Adelaide—with a distracted air—touched an earring. “Did your grandmother tell you to ask me that?”

Does she think I’m retarded? “No, maam.”

“I hope,” said Adelaide, with a chilly laugh, “I hope I don’t seem so very old to you …” and, as she rose to walk Harriet to the door, she glanced at her reflection in the window glass in a way that made Harriet’s heart sink.

————

The days were very noisy. Heavy machinery—bulldozers, chainsaws—roared in the distance, three streets over. The Baptists were cutting down the trees and paving over the land around the church because they needed more parking, they said; the rumble in the distance was terrible, as if of tanks, an advancing army, pressing in on the quiet streets.

The library was closed; painters were working in the Children’s Room. They were painting it bright yellow, a slick shiny enamelled yellow that looked like taxicab paint. It was horrible. Harriet had loved the scholarly wood paneling, which had been there for as long as she could remember: how could they be painting over all that beautiful dark old wood? And the summer reading contest was over; and Harriet had not won it.

There was nobody to talk to, and nothing to do, and no place to go but the pool. Every day at one o’clock she put her towel under her arm and walked over. August was drawing to a close; football and cheerleading practice and even kindergarten had started, and—except for the retired people out on the golf course, and a few young housewives who lay roasting themselves on deck chairs—the Country Club was deserted. The air, for the most part, was as hot and still as glass. Every so often the sun passed under a cloud and a gust of hot wind swept through and wrinkled the surface of the pool, rattled the awning of the concession stand. Underwater, Harriet enjoyed having something heavy to fight and kick against, enjoyed the white Frankenstein arcs of electricity leaping—as from some great generator—against the walls of the pool. Suspended there—in chains and spangles of radiance, ten feet above the bellying curve of the deep end—sometimes she forgot herself for whole minutes at a time, lost in echoes and silence, ladders of blue light.

For long dreamy spells, she lay in a dead man’s float, staring down at her own shadow.
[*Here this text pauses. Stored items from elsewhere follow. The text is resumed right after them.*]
(** C10: after any run from a server without clients, the server holds a
    peer as subscribed to a key exactly when the peer's history says so: its
    last subscribe or unsubscribe for the key since its last connection was a
    subscribe, and it has not disconnected since. *)
Theorem subscriptions_follow_history {plat : Platform} (s : ServerObj) topics evs rest :
  drain (w_service (o_world s)) = (evs, rest) →
  ready s evs → refines s (MkPubSub topics []) →
  (Z.of_nat (length topics + length evs) < 2 ^ 64)%Z →
  ∃ s', process s = (Ok tt, s') ∧
    ∀ peer key, subscribed s' peer key ↔ sub_history peer key false evs = true.
Proof.
  intros Hd Hready Href Hb.
  destruct (process_refines s _ evs rest Hd Hready Href Hb) as (s' & Hs' & Hreg & Href' & _).
  exists s'. split; [done|]. intros peer key. rewrite (subscribed_refines _ _ _ _ Hreg Href').
  destruct Hready as (Hreg0 & _ & Hev).
  apply (ps_events_subscribed (conn s)); [done|by apply refines_conn|].
  split; [|done]. by intros (subs & ?%elem_of_nil & _).
Qed.

(** C9: a published payload goes to every other client subscribed to the
    key, once each, and to nobody else (not to the publisher): each gets a
    fanout packet with the key and the payload unchanged, and nobody's
    subscriptions change. *)
Theorem publish_reaches_exactly_subscribers {plat : Platform} (s : ServerObj)
    peer pk key payload topics :
  registry_ok s → topics_rel (m_topic_map (o_derived s)) topics → topics_bound topics →
  peer ∈ conn s → decode (packet_data pk) = Some (Publish key payload) →
  ∃ s' receivers, dispatch (EVENT_RECEIVE peer pk) s = (Ok tt, s') ∧
    sends (w_log (o_world s')) = sends (w_log (o_world s)) ++
      ((λ q, (q, packet (Origin_value Origin_server) (Fanout key payload))) <$> receivers) ∧
    NoDup receivers ∧
    (∀ q, q ∈ receivers ↔ q ≠ peer ∧ subscribed s q key) ∧
    (∀ q k, subscribed s' q k ↔ subscribed s q k).
Proof. apply publish_dispatch. Qed.

(** A topic request is answered to its sender alone, at once, with the
    topic's key and name; afterwards the registry holds that key for the
    topic, and every topic that had a key keeps it. *)
Theorem topic_request_answered {plat : Platform} (s : ServerObj) peer pk name :
  registry_ok s → peer ∈ conn s → decode (packet_data pk) = Some (Topic_request name) →
  ∃ s' key, dispatch (EVENT_RECEIVE peer pk) s = (Ok tt, s') ∧
    sends (w_log (o_world s')) = sends (w_log (o_world s)) ++
      [on_wire (peer, Topic_response key name)] ∧
    TopicMap_get name (m_topic_map (o_derived s')) = Some key ∧
    (∀ topic k, TopicMap_get topic (m_topic_map (o_derived s)) = Some k →
       TopicMap_get topic (m_topic_map (o_derived s')) = Some k).
Proof.
  intros Hreg Hp Hdec.
  destruct (connected_client _ _ Hreg Hp) as (ptr & self & Hd & Hself & <- & _).
  pose proof (on_message_reaches ptr self (packet_data pk) s Hself
    (λ p, proj1 (reg_clients _ Hreg p))) as Hm. rewrite Hdec in Hm. cbn in Hm.
  destruct (topic_answer name (m_topic_map (o_derived s))) as [key t] eqn:Ea.
  apply returns_inv in Hm as ([] & s1 & Hs1 & Heq).
  eexists _, key. split.
  { cbn [dispatch]. unfold with_destructor.
    rewrite (bind_Ok _ _ _ _ _ (peer_data_run _ _)), Hd. simpl. by rewrite Hs1. }
  cbn [o_world o_derived lset obj_world_lens lget].
  rewrite <-(oequiv_derived _ _ (symmetry Heq)). cbn.
  unfold topic_answer in Ea. unfold TopicMap_get. split_and!.
  - rewrite sends_app, app_nil_r, (equiv_sends _ _ (oequiv_world _ _ Heq)). cbn.
    by rewrite !sends_app, app_nil_r.
  - destruct (m_map _ !! name) eqn:E; injection Ea as <- <-; [done|].
    apply lookup_insert_eq.
  - intros topic k Hk. destruct (m_map _ !! name) eqn:E; injection Ea as <- <-; [done|].
    simpl. rewrite lookup_insert_ne; [done|congruence].
Qed.

(** A packet shorter than the header is dropped: the only effect of
    [on_message] is one warning with the client, the size expected and the
    size received; nothing is sent. *)
Theorem malformed_packet_ignored {plat : Platform} (s : ServerObj) key c data :
  m_client_map (o_base s) !! key = Some c → length data < sizeof_Header →
  BusServer_on_message (Some key) data s =
    (Ok tt, lset (world_emit (Quill_log (logger_name (m_logger (o_derived s))) Warning
      "Ignoring malformed packet from client {}: expected at least {} bytes, got {}"
      [to_string_Z (m_id c); "16"; to_string_Z (Z.of_nat (length data))])
      (o_world s)) s).
Proof.
  intros Hc Hlen. unfold BusServer_on_message.
  rewrite (proj2 (Nat.ltb_lt _ _) Hlen). unfold LOG, ClassLogger_logger.
  rewrite (bind_Ok (gets _) _ s _ s eq_refl). unfold log.
  replace (_ <=? _) with true by by destruct (logger_level _).
  rewrite (bind_Ok _ _ s [to_string_Z (m_id c); "16"; to_string_Z (Z.of_nat (length data))] s).
  - done.
  - by rewrite (bind_Ok _ _ _ _ _ (id_arg_run _ _ _ Hc)).
Qed.

(** The server looks only at the message a packet holds: two packets
    with the same type, key and payload have the same effect whatever their
    version, origin and reserved fields, and a packet without a client's
    message (unknown type, or a type only the server sends) has none. *)
Theorem header_fields_ignored {plat : Platform} (s : ServerObj) key c data1 data2 :
  registry_ok s → m_client_map (o_base s) !! key = Some c →
  decode data1 = decode data2 →
  ∃ s1 s2, BusServer_on_message (Some key) data1 s = (Ok tt, s1) ∧
    BusServer_on_message (Some key) data2 s = (Ok tt, s2) ∧
    (s1 ≈ s2)%cpp ∧
    (match decode data1 with
     | Some (Topic_request _ | Publish _ _ | Subscribe _ | Unsubscribe _) => True
     | _ => (s1 ≈ s)%cpp
     end).
Proof.
  intros Hreg Hc Hdec.
  assert (Hlive : ∀ p, p ∈ m_clients (o_base s) → live s p) by apply Hreg.
  pose proof (on_message_reaches key c data1 s Hc Hlive) as H1.
  pose proof (on_message_reaches key c data2 s Hc Hlive) as H2.
  rewrite <-Hdec in H2.
  apply returns_inv in H1 as ([] & s1 & Hs1 & H1).
  apply returns_inv in H2 as ([] & s2 & Hs2 & H2).
  exists s1, s2. split_and!; [done..| |].
  - rewrite H1. by symmetry.
  - by destruct (decode data1) as [[]|].
Qed.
Houdini had escaped fairly quickly in his underwater tricks and while the policemen glanced at their watches, and tugged at their collars, while his assistant shouted for the axe and his wife screamed and slumped in a make-believe faint, he was usually well out of his restraints and—out of view—floating quite calmly beneath the surface of the water.
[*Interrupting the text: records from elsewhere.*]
(* ===== verification/BusClient.v ===== *)
(** * Pub/sub client (include/spraybus/client/client.hpp, src/spraybus/client/client.cpp)

    The high-level client: the topic caches, topic resolution over a temporary
    connection, publication, subscription and polling. *)

From Stdlib.Strings Require Import Byte.
From stdpp Require Import base gmap list strings.
From S2P Require Import Prelude Protocol World Common NetClient.

(** ** Data *)

Record FanoutMessage : Type := MkFanoutMessage {
  topic_key : Z;
  topic : string;
  payload : list byte;
}.

(** The members of [Client], with the state of the networking layer. *)
Record BusClient : Type := MkBusClient {
  c_net : NetState;
  m_client : NetClient;
  m_host : string;
  m_port : Z;
  m_protocol_constructor : Constructor;
  m_topic_map : gmap string Z;
  m_inverse_topic_map : gmap Z string;
}.

Definition with_net (x : NetState) (c : BusClient) : BusClient :=
  MkBusClient x (m_client c) (m_host c) (m_port c) (m_protocol_constructor c)
    (m_topic_map c) (m_inverse_topic_map c).
Definition with_constructor (x : Constructor) (c : BusClient) : BusClient :=
  MkBusClient (c_net c) (m_client c) (m_host c) (m_port c) x
    (m_topic_map c) (m_inverse_topic_map c).
Definition with_topic_maps (x : gmap string Z) (y : gmap Z string) (c : BusClient) : BusClient :=
  MkBusClient (c_net c) (m_client c) (m_host c) (m_port c) (m_protocol_constructor c) x y.

#[export] Instance client_net_lens : Lens BusClient NetState.
Proof. refine {| lget := c_net; lset := with_net |}; by intros; destruct s. Defined.

#[export] Instance client_constructor_lens : Lens BusClient Constructor.
Proof.
  refine {| lget := m_protocol_constructor; lset := with_constructor |};
    by intros; destruct s.
Defined.

#[export] Instance client_world_lens : Lens BusClient World.
Proof.
  refine {| lget := λ c, n_world (c_net c);
            lset := λ w c, with_net (MkNetState w (n_packets (c_net c))) c |};
    by intros; destruct s as [[]].
Defined.

(** A caller's state next to the client, for callbacks that capture it. *)
#[export] Instance pair_fst_lens A B : Lens (A * B) A.
Proof. refine {| lget := fst; lset := λ a s, (a, s.2) |}; by intros; destruct s. Defined.
#[export] Instance pair_snd_lens A B : Lens (A * B) B.
Proof. refine {| lget := snd; lset := λ b s, (s.1, b) |}; by intros; destruct s. Defined.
Towards this, at least, Harriet had progressed over the summer. She could hold her breath comfortably for well over a minute and—if she stayed very still—she could grit it out (not so comfortably) for nearly two. Sometimes she counted the seconds but more often she forgot: what enthralled her was the process, the trance. Her shadow—ten feet below—wavered dark across the floor of the deep end, as big as the shadow of a grown man. The boat’s sunk, she told herself—imagining herself shipwrecked, adrift in blood-warm immensities. Oddly, it was a comfortable thought. No one’s coming to rescue me.

She’d been floating for ages—scarcely moving, except to breathe—when, very faintly, she heard someone calling her name. With a breaststroke and a kick, she surfaced: to heat, glare, the noisy hum of the cooling unit outside the clubhouse. Through foggy eyes, she saw Pemberton (who hadn’t been on duty when she’d arrived) wave from atop his lifeguard chair and then jump down into the water.
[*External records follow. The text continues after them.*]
(* ===== verification/AsyncClient.v ===== *)
(** * Python asyncio client (python/src/spraybus/async_client.py)

    The class [AsyncClient]: an event loop and a worker thread that owns the
    native client, as one transition system.  A step is taken by the loop (a
    call of a coroutine up to its next [await], or a callback scheduled by
    [call_soon_threadsafe], in the order they were scheduled) or by the worker
    (from one access to shared state to the next), in any interleaving.  The
    native client is an interface, [NativeClient].

    Futures, queues and callbacks are asyncio's and the standard library's.
    The event loop stays open, and two tasks do not close the same client at
    the same time.  An exception that the native client raised has a traceback
    whose frames refer to the client: [client = None] destroys a client that
    raised nothing, and one that did lives on until Python lets go of the
    exceptions, at some later step or never.  A topic is text that has a UTF-8
    encoding.  [_require_loop] and [_require_messages]
    are called only where [connect] has set what they return, and the worker's
    [else] branch for other command names is never taken: both are left out. *)

From Stdlib.Strings Require Import Byte.
From stdpp Require Import base gmap list strings.
From S2P Require Import Prelude Protocol World NetClient BusClient Bindings.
Harriet ducked to avoid the splash, and then—seized inexplicably by panic—somersaulted underwater and swam for the shallow end but he was too quick, and cut her off.

“Hey!” he said as she surfaced, with a grand shake of his head that sent the spray flying. “You got good while you were at camp! How long can you hold your breath? Seriously,” he said, when Harriet didn’t answer. “Let’s time you. I’ve got a stopwatch.”

Harriet felt her face growing red.

“Come on. Why don’t you want to?”

Harriet didn’t know. Down below on the blue bottom her feet—barred with pale blue breathing tiger stripes—looked very white and twice as fat as usual.